Sales for consumer-ready 3D printers will surpass a million units by 2018, according to a recent report from UK-based Juniper Research—a dramatic increase from the estimated 44,000 sold this year. The research firm is also forecasting that 3D printer sales for hardware and materials will exceed US$1 billion by 2018, while this year’s sales will hit around US$75 million. And the future of printing won’t be solely for teens or adults.

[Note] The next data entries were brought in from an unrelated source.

(** The column status is a 32-bit integer. *)
Definition check_int4 (z : Z) (r : pg_db) : res pg_db :=
  if bool_decide (- 2 ^ 31 ≤ z < 2 ^ 31) then Ok r else Err (ErrLib "out of range for int4").

(** What the column types text and text[] take: UTF-8 without NUL. *)
Definition text_ok (s : string) : bool :=
  forallb (λ '(r, bs), negb (r =? 0) && negb ((r =? RuneError) && (length bs =? 1)%nat))
    (decode_runes (String.list_ascii_of_string s)).

Definition bad_text : error := ErrLib "invalid byte sequence for encoding".

(** The arguments that are written into such columns. *)
Definition stmt_texts (st : stmt) : list string :=
  match st with
  | InsertBuild _ b _ _ => b_GitHubRepo b :: b_GitHubRef b :: b_ImageRepos b ++ b_Tags b
  | AppendEvent ev _ => [ev]
  | InsertAPIKey _ user name description _ => [user; name; description]
  | InsertSeedKey _ name description => [name; description]
  | _ => []
  end.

Printeer, a Kickstarter-funded 3D printer, is built for kids and designed to use the non-toxic plastic material PLA. Its Kickstarter campaign more than doubled its target, generating US$117,000 in donations, but that doesn’t mean brick-and-mortar stores have to fear the 3D printer just yet. These entry-level household printers are unlikely to offer the same quality, variety or materials that factory-grade printers do. But they are trying to catch up. “The material palette is evolving very quickly,” Scott says. “We started out six years ago with one material, an ABS plastic. Now we have 48 options.” That includes stainless steel, ceramics, sterling silver, brass, bronze, gold and silver.

Make it easy
Even if the selection of materials expands exponentially, there is still the problem of regular fans designing toys in the first place. Johnson says creating a 3D-printable model based on My Little Pony might take him eight hours—a fairly big time commitment for the average kid. To boot, most fans aren’t 3D-modeling experts and can’t create viable products. As a result, their toys are still confined to the imagination of those trained to create them.

Toyze has jumped in with a 3D-printing toy creator app, where users can customize poses or add accessories to their own characters, or those from the app games Pou! or Cut the Rope. The iOS and Android app is free to download, but the cost to print and ship the product (depending on the size) is around US$50. It’s a steep price for customers, but it is their own one-of-a-kind creation.

As similar toy printing apps expand with licensing deals and better technology, the next question for fans might be, “Do you want G.I. Joe with the car, the rocket launcher, the crossbow or the gun? And you’ll say ‘I want the crossbow,'” Scott says. “You won’t know that it’s printed. You’ll just know it’s what you wanted.”